Goal of the exercise >> In the data below, how many lines contain the string "initial"? Give only the number.

Stored data entries:
========================

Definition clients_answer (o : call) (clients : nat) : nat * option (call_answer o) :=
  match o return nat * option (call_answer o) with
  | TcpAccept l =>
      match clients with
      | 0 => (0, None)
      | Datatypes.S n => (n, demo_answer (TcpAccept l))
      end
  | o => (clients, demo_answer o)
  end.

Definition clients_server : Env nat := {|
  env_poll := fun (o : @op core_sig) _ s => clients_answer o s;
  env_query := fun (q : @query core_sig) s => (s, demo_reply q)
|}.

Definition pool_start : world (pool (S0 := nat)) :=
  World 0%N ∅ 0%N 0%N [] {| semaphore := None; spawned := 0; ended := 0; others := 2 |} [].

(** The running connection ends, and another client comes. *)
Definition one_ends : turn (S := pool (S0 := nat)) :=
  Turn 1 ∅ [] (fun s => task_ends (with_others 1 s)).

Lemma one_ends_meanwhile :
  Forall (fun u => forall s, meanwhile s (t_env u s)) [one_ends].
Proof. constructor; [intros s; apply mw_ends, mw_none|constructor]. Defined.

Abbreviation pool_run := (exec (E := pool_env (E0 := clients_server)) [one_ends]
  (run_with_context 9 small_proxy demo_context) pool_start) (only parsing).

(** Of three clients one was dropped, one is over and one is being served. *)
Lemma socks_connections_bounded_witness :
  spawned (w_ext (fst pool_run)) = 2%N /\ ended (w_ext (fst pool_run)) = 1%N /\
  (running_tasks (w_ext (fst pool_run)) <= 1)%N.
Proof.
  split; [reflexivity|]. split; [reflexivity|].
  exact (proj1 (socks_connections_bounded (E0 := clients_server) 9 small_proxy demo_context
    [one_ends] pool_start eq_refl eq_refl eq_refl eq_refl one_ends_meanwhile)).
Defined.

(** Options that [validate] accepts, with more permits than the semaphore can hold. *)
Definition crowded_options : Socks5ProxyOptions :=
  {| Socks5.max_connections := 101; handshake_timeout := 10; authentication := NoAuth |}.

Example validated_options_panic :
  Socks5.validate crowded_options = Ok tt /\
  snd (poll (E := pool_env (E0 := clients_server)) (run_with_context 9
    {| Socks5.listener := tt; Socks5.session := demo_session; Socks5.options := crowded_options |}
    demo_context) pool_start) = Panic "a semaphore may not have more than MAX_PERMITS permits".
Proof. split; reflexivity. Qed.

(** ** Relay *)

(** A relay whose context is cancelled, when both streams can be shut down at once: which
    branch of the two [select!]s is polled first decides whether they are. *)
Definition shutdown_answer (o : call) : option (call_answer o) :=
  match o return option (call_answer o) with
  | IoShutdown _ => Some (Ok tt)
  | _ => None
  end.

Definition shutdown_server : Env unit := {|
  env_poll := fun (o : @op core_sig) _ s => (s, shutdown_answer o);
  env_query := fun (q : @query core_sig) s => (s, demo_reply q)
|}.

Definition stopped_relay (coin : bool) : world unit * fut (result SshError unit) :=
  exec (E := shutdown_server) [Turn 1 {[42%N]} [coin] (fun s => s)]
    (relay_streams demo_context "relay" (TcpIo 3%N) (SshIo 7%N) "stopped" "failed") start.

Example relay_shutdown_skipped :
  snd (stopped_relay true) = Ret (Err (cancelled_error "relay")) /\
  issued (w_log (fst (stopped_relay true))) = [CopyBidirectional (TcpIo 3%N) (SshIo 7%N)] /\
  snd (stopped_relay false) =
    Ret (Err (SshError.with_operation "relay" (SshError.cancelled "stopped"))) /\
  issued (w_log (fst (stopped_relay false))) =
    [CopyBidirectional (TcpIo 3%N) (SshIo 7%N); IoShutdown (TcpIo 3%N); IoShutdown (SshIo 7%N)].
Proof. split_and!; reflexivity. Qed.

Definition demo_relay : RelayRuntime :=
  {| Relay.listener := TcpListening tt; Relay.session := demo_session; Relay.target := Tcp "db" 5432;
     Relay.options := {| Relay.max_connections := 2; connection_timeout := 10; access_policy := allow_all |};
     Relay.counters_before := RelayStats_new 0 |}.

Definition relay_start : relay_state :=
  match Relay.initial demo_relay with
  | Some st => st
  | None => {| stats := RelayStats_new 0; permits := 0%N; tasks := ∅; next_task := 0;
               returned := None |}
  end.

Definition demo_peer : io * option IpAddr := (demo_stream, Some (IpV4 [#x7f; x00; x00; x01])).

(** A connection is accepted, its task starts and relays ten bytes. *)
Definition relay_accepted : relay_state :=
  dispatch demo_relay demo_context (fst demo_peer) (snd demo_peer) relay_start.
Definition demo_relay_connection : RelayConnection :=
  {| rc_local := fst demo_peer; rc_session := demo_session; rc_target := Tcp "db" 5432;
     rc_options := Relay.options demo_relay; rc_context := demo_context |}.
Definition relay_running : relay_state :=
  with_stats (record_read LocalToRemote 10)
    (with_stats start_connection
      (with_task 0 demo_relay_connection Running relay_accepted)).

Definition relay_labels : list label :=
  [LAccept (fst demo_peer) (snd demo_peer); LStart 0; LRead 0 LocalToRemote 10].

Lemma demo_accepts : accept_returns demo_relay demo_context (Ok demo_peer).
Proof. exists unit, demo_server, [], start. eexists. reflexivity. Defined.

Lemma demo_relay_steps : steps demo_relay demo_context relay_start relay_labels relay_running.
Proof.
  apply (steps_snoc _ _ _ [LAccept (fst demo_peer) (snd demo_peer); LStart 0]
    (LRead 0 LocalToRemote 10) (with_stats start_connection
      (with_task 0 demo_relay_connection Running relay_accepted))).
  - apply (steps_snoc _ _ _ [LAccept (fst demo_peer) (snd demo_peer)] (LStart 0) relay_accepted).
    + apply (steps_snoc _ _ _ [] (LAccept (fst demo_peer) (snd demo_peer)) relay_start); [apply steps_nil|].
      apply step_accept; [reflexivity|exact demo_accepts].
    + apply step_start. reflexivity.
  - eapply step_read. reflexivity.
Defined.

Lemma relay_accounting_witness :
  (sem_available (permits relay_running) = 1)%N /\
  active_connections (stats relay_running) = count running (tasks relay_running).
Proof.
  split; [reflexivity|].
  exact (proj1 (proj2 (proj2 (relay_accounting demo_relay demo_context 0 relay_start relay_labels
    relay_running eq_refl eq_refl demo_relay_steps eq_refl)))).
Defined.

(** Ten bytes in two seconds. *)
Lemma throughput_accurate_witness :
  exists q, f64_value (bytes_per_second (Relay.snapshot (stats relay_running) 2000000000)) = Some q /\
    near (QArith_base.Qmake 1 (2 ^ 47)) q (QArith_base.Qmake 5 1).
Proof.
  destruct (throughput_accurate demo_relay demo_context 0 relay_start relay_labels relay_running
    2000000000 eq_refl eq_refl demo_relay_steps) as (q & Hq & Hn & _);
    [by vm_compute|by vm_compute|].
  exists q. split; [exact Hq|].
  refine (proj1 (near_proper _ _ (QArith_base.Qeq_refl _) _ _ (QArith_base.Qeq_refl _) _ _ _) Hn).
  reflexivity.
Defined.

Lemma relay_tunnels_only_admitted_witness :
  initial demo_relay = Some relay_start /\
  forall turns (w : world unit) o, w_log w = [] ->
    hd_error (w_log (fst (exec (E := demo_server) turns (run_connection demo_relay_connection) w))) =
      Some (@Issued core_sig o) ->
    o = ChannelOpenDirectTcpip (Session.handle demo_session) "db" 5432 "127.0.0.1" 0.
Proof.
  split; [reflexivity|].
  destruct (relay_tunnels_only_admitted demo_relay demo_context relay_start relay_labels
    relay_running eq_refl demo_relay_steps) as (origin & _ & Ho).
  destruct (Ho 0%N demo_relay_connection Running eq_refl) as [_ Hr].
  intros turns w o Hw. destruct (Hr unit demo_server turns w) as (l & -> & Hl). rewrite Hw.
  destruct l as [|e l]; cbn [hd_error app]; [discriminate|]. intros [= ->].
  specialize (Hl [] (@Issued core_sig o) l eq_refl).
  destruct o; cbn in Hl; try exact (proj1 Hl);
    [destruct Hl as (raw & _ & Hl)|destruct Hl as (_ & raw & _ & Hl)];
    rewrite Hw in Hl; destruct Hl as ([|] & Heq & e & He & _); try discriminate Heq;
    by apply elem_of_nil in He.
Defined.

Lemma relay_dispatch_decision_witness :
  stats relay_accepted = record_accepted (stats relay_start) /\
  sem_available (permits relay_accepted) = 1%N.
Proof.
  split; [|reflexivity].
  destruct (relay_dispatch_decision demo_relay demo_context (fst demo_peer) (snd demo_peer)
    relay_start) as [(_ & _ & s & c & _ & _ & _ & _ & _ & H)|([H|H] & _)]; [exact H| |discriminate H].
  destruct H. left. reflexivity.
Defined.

========================

Result of this exercise >> 2